Much as I would like to tell you I’m going plastic free, I know that would be disingenuous as a claim. Toilet paper would thwart me as soon as I run out of rolls. I’d have to give up eating nuts, which conflicts with my desire to try and reduce my intake of animal products. Yes, there are other plant proteins that don’t come in plastic, but some of them cost a lot more.
As it stands, we empty the bin every three weeks to a month, and most of what is in the bin bag is non-recyclable plastic. It’s pretty much all food packaging. As it’s the only thing in the bin most months, it’s become impossible to ignore. Can I eliminate it? Well I could, but there’s a price tag.
In the supermarket, loose veg often costs more than plastic wrapped – broccoli, peppers, tomatoes and others are cheaper to a significant degree when packaged. I can’t by spinach or cabbage without a bag. Cucumbers and swedes are wrapped in plastics. Most fruits are in bags.
Yes, I could grow my own veg instead – expect for the small problem of living in a flat and not having a garden. Many poor people do not have gardens and many disabled people don’t have the option of gardening, so this is a rather exclusive solution.
Perhaps I could get a veg box – I’m going to track what I spend on veg and see how it compares and whether I can afford it. At this stage, I’m not at all sure I can afford it. I know many people can’t – if you’re choosing between heating and eating then veg boxes are right out. If you’re on a tight budget, then loose, unpackaged veg is unaffordable.
Yes, there’s a farmer’s market locally, but it too is significantly more expensive than the supermarket. It also means carrying veg home on a twenty minute walk, and that’s quite physically intensive. On a bad day, it isn’t an option. I don’t have a fridge, so getting all my veg in one go may not be realistic – also an issue for the veg box.
Most snacks and junk food come in a lot of packaging. I’ve been cutting back on that for a while now. I can’t buy biscuits without getting unrecyclable plastic. I can’t get dried fruit without plastic. Healthier snacks at my health food shop are all in unrecyclable bags. I can’t get cheese, or pasta or rice reliably without non-recyclables. Although increasingly I’m being priced out of the market where cheese is concerned.

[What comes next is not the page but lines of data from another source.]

(** The matching property of two good logs. *)
Lemma good_match h l1 l2 k e1 e2 :
  good h l1 -> good h l2 -> l1 !! k = Some e1 -> l2 !! k = Some e2 -> term e1 = term e2 ->
  take (S k) l1 = take (S k) l2.
Proof.
  intros G1 G2 E1 E2 Et. pose proof (G1 _ _ E1) as P1. pose proof (G2 _ _ E2) as P2.
  rewrite Et in P1. pose proof (lookup_lt_Some _ _ _ E1). pose proof (lookup_lt_Some _ _ _ E2).
  apply (prefix_take _ _ (S k)) in P1; [|rewrite length_take; lia].
  apply (prefix_take _ _ (S k)) in P2; [|rewrite length_take; lia].
  rewrite take_take in P1, P2. rewrite Nat.min_id in P1, P2. congruence.
Qed.

(** ** The invariant *)

Definition led_by (h : leaders) (trm : N) (i : Z) : Prop :=
  exists ld, h !! trm = Some ld /\ owner ld = i.

(** The request carries a segment of [l], with the term before it. *)
Definition carries (l : list PersistedEntry) (req : AppendEntriesRequest) : Prop :=
  ae_prev_log_index req <= N.of_nat (length l) /\
  (forall e, 0 < ae_prev_log_index req ->
     l !! N.to_nat (ae_prev_log_index req - 1) = Some e -> ae_prev_log_term req = term e) /\
  take (N.to_nat (ae_prev_log_index req)) l ++ (to_persisted <$> ae_entries req) `prefix_of` l.

(** The position the leader keeps for every follower is inside its log or
    just after it. *)
Definition next_ok (n : t) : Prop :=
  forall j, j ∈ stubs_ n -> 1 <= at_or_0 (next_index_ n) j <= N.of_nat (length (entries n)) + 1.

Record log_node (h : leaders) (i : Z) (n : t) : Prop := {
  ln_wf : wf n;
  ln_snap : RaftLog.snapshot_last_index_ (log_ n) = 0;
  ln_room : N.of_nat (length (entries n)) + 1 < U64;
  ln_good : good h (entries n);
  ln_leader : role_ n = Leader ->
    exists Q, h !! current_term n = Some (MkLeadership i Q (entries n));
  ln_next : role_ n = Leader -> next_ok n;
  ln_snap_term : RaftLog.snapshot_last_term_ (log_ n) = 0;
}.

I’m looking at economies of scale – 18 toilet roles don’t have as much packaging per toilet roll as a pack of nine. Bigger bags of just about anything use proportionally less plastic. Again, you’ve got to be able to afford the greener option to use this as a way of cutting down, and it isn’t a total solution.
I’d like to solve this through personal action, but as things stand, only people with disposable income to deploy can shop their way out of unrecyclable plastic packaging. A solution that doesn’t exist for the less affluent is not a solution. Over the coming weeks I’m going to look hard at what I can afford, and make what changes I realistically can, work out what I can do without, and what I can’t.